Warm air CAN hold more moisture than cold - reference above graph.
Relative humidity is how "full" the air is. Air, at a given temperature can hold X amount of gaseous water. %RH is % of X that is actually in the air. 40 degree C air can hold 50 grams of water per kilogram. If it is 75% relative humidity, there is actually 37.5 grams of water per kg. When relative humidity "exceeds" 100%, the excess forms clouds, rain, or snow (can't be more than 100%).
Condensate forms on your cold beer
because it is cold - nearby air gets cooled (and unfortunately warms your beer), and the relative humidity "exceeds" 100% and the water becomes liquid - surface tension puts the water on the can.
Relative humidity determines how fast water evaporates. Air is like a sponge, once it is "full" of water it won't hold anymore. A dry sponge will do a better job of mopping up spilled beer
than a wet one. You can't hang your laundry
out to dry on a 100% humid day! (Note, 100% humidity is relatively unusual, think fog
Specific humidity is the amount of moisture in the air - grams per kg in the above graph. When air goes from cold to hot, the specific humidity does not change (no water is added or removed) - but because warm air can hold more water, the relative humidity reduces.
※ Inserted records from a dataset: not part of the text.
(* ===== verification/MbnProofs.v ===== *)
(** * Properties of the operations on carrier profiles

    The monitor follows one operation: whether the session is open, what was
    recorded, whether the modem was written to and what it answered since. *)

From Stdlib Require Import Ascii String.
From S2P Require Import Prelude GoText SmsCodec Lines SimIdentity AtParse Interaction Mbn.
From stdpp Require Import strings pretty.

#[local] Open Scope string_scope.
#[local] Open Scope Z_scope.

(** [v_stage]: what the store holds; [v_failed]: the store failed; [v_list] and
    [v_auto]: what the modem answered after it was written to last. *)
Record view := mkView {
  v_open : bool; v_closed : bool; v_saved : bool; v_prepared : bool; v_stage : string; v_touched : bool; v_failed : bool;
  v_list : option (list Profile); v_auto : option bool; v_final : option Operation; v_finished : bool }.
Definition before : view := mkView false false false false "queued" false false None None None false.

Definition allow (b : bool) (s : view) : option view := if b then Some s else None.

(** The commands that change the profiles of the modem. *)
Definition writes : list string := [query_autosel ++ ","; qmbncfg "Select" ++ ","; qmbncfg "Delete" ++ ","; qmbncfg "Add" ++ ","].
Definition mutating (command : string) : bool := existsb (HasPrefix command) writes.

Section Run.
Context (unicode_lower : string → string) (sha256_hex : bytes → string).
(* ===== verification/Provision.v ===== *)
(** * Provisioning a modem for voice over LTE (internal/volte)

    The answers of a modem about its IMS, USB and carrier profile settings
    (at.go), the retries of a command (at_exec.go), the profile of an operator
    (profile.go), and the provisioning itself (provision.go) as programs over the
    commands, the store of snapshots and the wait for the modem after a restart.
    Where the clock and the texts of errors do not decide anything they are left
    out.  The profiles are those of Mbn.v.

    Parameters: [strings.ToLower] and [strings.ToUpper] beyond ASCII. *)

From Stdlib Require Import Ascii String.
From S2P Require Import Prelude GoText SmsCodec SimIdentity AtParse Interaction.
From S2P Require Mbn.
From stdpp Require Import strings.

#[local] Open Scope string_scope.
#[local] Open Scope Z_scope.

(** ** Commands (at.go) *)

Definition qcfg (key : string) : string := ("AT+QCFG=" ++ Mbn.quoted_text key)%string.
Definition digit (b : bool) : string := if b then "1" else "0".

Definition IMSSetCommands (imsEnabled volteEnabled : bool) : list string :=
  [(qcfg "ims" ++ "," ++ digit imsEnabled ++ "," ++ digit volteEnabled)%string; (qcfg "ims" ++ "," ++ digit imsEnabled)%string].
Definition IMSQueryCommand : string := (qcfg "ims" ++ "?")%string.
Definition USBConfigQueryCommand : string := (qcfg "usbcfg" ++ "?")%string.
Definition IMEIQueryCommands : list string := ["AT+CGSN"; "AT+GSN"].
Definition MBNAutoSelQueryCommand : string := Mbn.qmbncfg "autosel".
Definition MBNListQueryCommand : string := Mbn.qmbncfg "list".
Definition MBNAutoSelSetCommand (enabled : bool) : string := (Mbn.qmbncfg "autosel" ++ "," ++ digit enabled)%string.
Definition MBNSelectCommand (name : string) : string := (Mbn.qmbncfg "select" ++ "," ++ Mbn.quoted_text (TrimSpace name))%string.
Definition MBNActivateCommand : string := Mbn.qmbncfg "activate".

Definition quoteUSBCFG (parts : list string) : list string := Mbn.quoted_text "usbcfg" :: parts.
Definition USBConfigSetCommand (fields : list string) : string := ("AT+QCFG=" ++ String.concat "," (quoteUSBCFG fields))%string.
(* ===== verification/ProvisionProofs.v ===== *)
(** * Properties of provisioning

    What a run that succeeds has read, what a run may write and when, and the
    runs on a modem that show what is lost. *)

From Stdlib Require Import Ascii String.
From S2P Require Import Prelude GoText SmsCodec SimIdentity AtParse Interaction Provision.
From S2P Require Mbn MbnProofs.
From stdpp Require Import strings.

#[local] Open Scope string_scope.
#[local] Open Scope Z_scope.

(** ** Results *)

Section Results.
Context (unicode_lower unicode_upper : string → string) (opts : options).

Notation readSettings := (readSettings unicode_lower unicode_upper).
Notation trace := (list (@exchange request provision_answer)).
Notation exec := Interaction.exec.

Lemma andThen_exec (p : step) k t x : exec (andThen p k) t x →
  ∃ t1 t2 r, t = (t1 ++ t2)%list ∧ exec p t1 r ∧ match r with (res, None) => exec (k res) t2 x | (res, Some e) => x = (res, Some e) ∧ t2 = [] end.
Proof.
  intros (t1 & t2 & [res [e|]] & -> & H1 & H2)%exec_bind; exists t1, t2; eexists; split_and!; [done|exact H1| |done|exact H1|exact H2].
  by destruct H2 as [-> ->].
Qed.

Lemma good_exec {A} res s (p : prog request (A + error)) k t x : exec (good res s p k) t x →
  ∃ t1 t2 r, t = (t1 ++ t2)%list ∧ exec p t1 r ∧ match r with inl a => exec (k a) t2 x | inr e => x = (res, Some (StageError s e)) ∧ t2 = [] end.
Proof.
  intros (t1 & t2 & [a|e] & -> & H1 & H2)%exec_bind; exists t1, t2; eexists; (split_and!; [done|exact H1|]); [done|]. by destruct H2 as [-> ->].
Qed.
(* ===== verification/Udev.v ===== *)
(** * Hotplug events (internal/device, udev.go and udev_debounce.go)

    Which events of the kernel are about a modem, and the scheduler that turns
    bursts of them, the waves, into scans of the devices.  A critical section
    under the mutex is a function of the clock and the scheduler.  [act] is the
    scheduler with its clock, its timers, the goroutines of timers that expired
    and have not got the mutex yet, and the goroutine that scans.  The socket is
    not modelled. *)

From Stdlib Require Import Ascii String.
From S2P Require Import Prelude GoText.
From stdpp Require Import strings.

#[local] Open Scope string_scope.
#[local] Open Scope Z_scope.

(** ** Events *)

Inductive udevEventKind := udevEventNone | udevEventAdd | udevEventRemove.
#[global] Instance kind_eq_dec : EqDecision udevEventKind.
Proof. solve_decision. Defined.

Definition parseUdevEventKind (s : string) : udevEventKind :=
  let hasAdd := Contains s "ACTION=add" in
  let hasRemove := Contains s "ACTION=remove" in
  if hasRemove && negb hasAdd then udevEventRemove else if hasAdd && negb hasRemove then udevEventAdd else udevEventNone.

Definition udevEventHasControlPath (s : string) : bool :=
  if Contains s "SUBSYSTEM=usbmisc" && Contains s "cdc-wdm" then true
  else Contains s "SUBSYSTEM=wwan" && (Contains s "qmi" || Contains s "cdc-wdm").

Definition isModemEvent (s : string) : bool :=
  if negb (Contains s "ACTION=add") && negb (Contains s "ACTION=remove") then false
  else if existsb (λ x, Contains s ("SUBSYSTEM=" ++ x)%string) ["usb"; "net"; "tty"; "usbmisc"; "wwan"] then
    if Contains s "SUBSYSTEM=net" && negb (Contains s "wwan") then false
    else negb (Contains s "SUBSYSTEM=tty" && negb (Contains s "ttyUSB"))
  else false.

(** ** The scheduler *)

Definition Millisecond : Z := 1000000.
Definition udevRescanCooldown : Z := 300 * Millisecond.

Record udevDebounceTiming := mkTiming { addQuiet : Z; addMax : Z; removeQuiet : Z; removeMax : Z }.
Definition defaultUdevDebounceTiming : udevDebounceTiming := mkTiming (400 * Millisecond) (1200 * Millisecond) (200 * Millisecond) (600 * Millisecond).
Definition windows (t : udevDebounceTiming) (kind : udevEventKind) : Z * Z :=
  if bool_decide (kind = udevEventRemove) then (removeQuiet t, removeMax t) else (addQuiet t, addMax t).

(** A timer that is running: it expires at [deadline] and fires the wave [t_gen]. *)
Record timer := mkTimer { deadline : Z; t_gen : Z }.

Record udevRescanScheduler := mkScheduler {
  timing : udevDebounceTiming; stopped : bool; waveKind : udevEventKind; waveSawControl : bool; waveGen : Z;
  quietTimer : option timer; maxTimer : option timer; firedAt : option Z; firedKind : udevEventKind; rescanRunning : bool; rescanPending : bool }.
Definition newUdevRescanSchedulerWithTiming (t : udevDebounceTiming) : udevRescanScheduler :=
  mkScheduler t false udevEventNone false 0 None None None udevEventNone false false.
Definition newUdevRescanScheduler : udevRescanScheduler := newUdevRescanSchedulerWithTiming defaultUdevDebounceTiming.

Definition udevSwallowAfterFire (firedAt : option Z) (now : Z) (firedKind incoming : udevEventKind) (incomingControl : bool) : bool :=
  match firedAt with
  | None => false
  | Some at_ =>
      if bool_decide (incoming = udevEventNone) || bool_decide (incoming ≠ firedKind) then false
      else if bool_decide (incoming = udevEventAdd) && incomingControl then false
      else now <? at_ + udevRescanCooldown
  end.

Definition stopWaveLocked (s : udevRescanScheduler) : udevRescanScheduler :=
  let '(mkScheduler t st _ _ g _ _ fa fk rr rp) := s in mkScheduler t st udevEventNone false g None None fa fk rr rp.

Definition startWaveLocked (now : Z) (kind : udevEventKind) (controlReady : bool) (s : udevRescanScheduler) : udevRescanScheduler :=
  let '(mkScheduler t st _ _ g q _ fa fk rr rp) := s in
  let '(quiet, max) := windows t kind in
  let gen := u64 (g + 1) in
  mkScheduler t st kind controlReady gen (if bool_decide (kind = udevEventRemove) || controlReady then Some (mkTimer (now + quiet) gen) else q)
    (Some (mkTimer (now + max) gen)) fa fk rr rp.

Definition resetQuietTimerLocked (now : Z) (kind : udevEventKind) (s : udevRescanScheduler) : udevRescanScheduler :=
  let '(mkScheduler t st k c g _ m fa fk rr rp) := s in
  mkScheduler t st k c g (Some (mkTimer (now + (windows t kind).1) g)) m fa fk rr rp.

Definition saw_control (b : bool) (s : udevRescanScheduler) : udevRescanScheduler :=
  let '(mkScheduler t st k c g q m fa fk rr rp) := s in mkScheduler t st k (c || b) g q m fa fk rr rp.

(** The event is not dropped. *)
Definition accepted (now : Z) (kind : udevEventKind) (controlReady : bool) (s : udevRescanScheduler) : bool :=
  negb (bool_decide (kind = udevEventNone)) && negb (stopped s) && negb (udevSwallowAfterFire (firedAt s) now (firedKind s) kind controlReady).

Definition Schedule (now : Z) (kind : udevEventKind) (controlReady : bool) (s : udevRescanScheduler) : udevRescanScheduler :=
  if negb (accepted now kind controlReady s) then s
  else
    let s := if negb (bool_decide (waveKind s = udevEventNone)) && negb (bool_decide (kind = waveKind s)) then stopWaveLocked s else s in
    if bool_decide (waveKind s = udevEventNone) then startWaveLocked now kind controlReady s
    else
      let s := saw_control controlReady s in
      if bool_decide (kind = udevEventAdd) && negb (waveSawControl s) then s else resetQuietTimerLocked now kind s.

(** The result is [true] when the caller goes on to scan. *)
Definition tryFire (now gen : Z) (s : udevRescanScheduler) : udevRescanScheduler * bool :=
  if stopped s || negb (gen =? waveGen s) || bool_decide (waveKind s = udevEventNone) then (s, false)
  else
    let '(mkScheduler t st _ _ g _ _ _ _ rr rp) := s in
    if rr then (mkScheduler t st udevEventNone false g None None (Some now) (waveKind s) rr true, false)
    else (mkScheduler t st udevEventNone false g None None (Some now) (waveKind s) true rp, true).

(** The section of [runRescans] after a scan: whether it scans again. *)
Definition scanned (s : udevRescanScheduler) : udevRescanScheduler * bool :=
  let '(mkScheduler t st k c g q m fa fk _ rp) := s in
  if st || negb rp then (mkScheduler t st k c g q m fa fk false false, false)
  else (mkScheduler t st k c g q m fa fk (rescanRunning s) false, true).

Definition Stop (s : udevRescanScheduler) : udevRescanScheduler :=
  let '(mkScheduler t _ k c g q m fa fk rr _) := s in stopWaveLocked (mkScheduler t true k c g q m fa fk rr false).

(** What the loop of the watcher does with a payload. *)
Definition on_payload (now : Z) (payload : string) (s : udevRescanScheduler) : udevRescanScheduler :=
  let kind := parseUdevEventKind payload in
  if negb (bool_decide (kind = udevEventNone)) && isModemEvent payload then Schedule now kind (udevEventHasControlPath payload) s else s.

(** ** The scheduler at work *)

(** [calls]: the goroutines of expired timers, by their generation; [scans]: the
    goroutines that scan; [since]: when the wave started; [owed]: an event was
    accepted after the last scan began; [begun]: how many scans began. *)
Record world := mkWorld { clock : Z; sched : udevRescanScheduler; calls : list Z; scans : nat; since : Z; owed : bool; begun : nat }.
Definition start (t : udevDebounceTiming) : world := mkWorld 0 (newUdevRescanSchedulerWithTiming t) [] 0 0 false 0.

Inductive action :=
  | Pass (d : Z)
  | QuietExpires | MaxExpires
  | Event (kind : udevEventKind) (controlReady : bool)
  | Called (gen : Z)
  | Scanned
  | Stopped.

Definition without_quiet (s : udevRescanScheduler) : udevRescanScheduler :=
  let '(mkScheduler t st k c g _ m fa fk rr rp) := s in mkScheduler t st k c g None m fa fk rr rp.
Definition without_max (s : udevRescanScheduler) : udevRescanScheduler :=
  let '(mkScheduler t st k c g q _ fa fk rr rp) := s in mkScheduler t st k c g q None fa fk rr rp.

(** Removing one of the goroutines with a generation. *)
Fixpoint remove_call (gen : Z) (l : list Z) : option (list Z) :=
  match l with
  | [] => None
  | g :: l => if g =? gen then Some l else l' ← remove_call gen l; Some (g :: l')
  end.

(** [None]: the action cannot happen now. *)
Definition act (a : action) (w : world) : option world :=
  let '(mkWorld now s calls scans since owed begun) := w in
  match a with
  | Pass d => if 0 <=? d then Some (mkWorld (now + d) s calls scans since owed begun) else None
  | QuietExpires =>
      t ← quietTimer s;
      if deadline t <=? now then Some (mkWorld now (without_quiet s) (t_gen t :: calls) scans since owed begun) else None
  | MaxExpires =>
      t ← maxTimer s;
      if deadline t <=? now then Some (mkWorld now (without_max s) (t_gen t :: calls) scans since owed begun) else None
  | Event kind c =>
      let s' := Schedule now kind c s in
      Some (mkWorld now s' calls scans (if waveGen s' =? waveGen s then since else now) (owed || accepted now kind c s) begun)
  | Called gen =>
      calls ← remove_call gen calls;
      let '(s, scan) := tryFire now gen s in
      Some (if (scan : bool) then mkWorld now s calls (S scans) since false (S begun) else mkWorld now s calls scans since owed begun)
  | Scanned =>
      match scans with
      | O => None
      | S rest => let '(s, again) := scanned s in
          Some (if (again : bool) then mkWorld now s calls scans since false (S begun) else mkWorld now s calls rest since owed begun)
      end
  | Stopped => Some (mkWorld now (Stop s) calls scans since owed begun)
  end.

Fixpoint acts (l : list action) (w : world) : option world :=
  match l with [] => Some w | a :: l => w ← act a w; acts l w end.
That is why warming air helps it dry things; heating
in a laundry
dryer, for example. Hot hair driers. Ovens. Etc.
The water in air is always gaseous, independent of temperature. The phase only changes from gas to liquid or solid when it condenses. If it is cold out, there may be frost on your (even colder) windshield. Ice, in turn, "evaporates" into water vapor at cold temperatures, just like water (sublimation). The rate of sublimation is a function of the relative humidity.
Don't spill your beer, drink it before it gets warm.
Wishing all smooth odor-free sailing!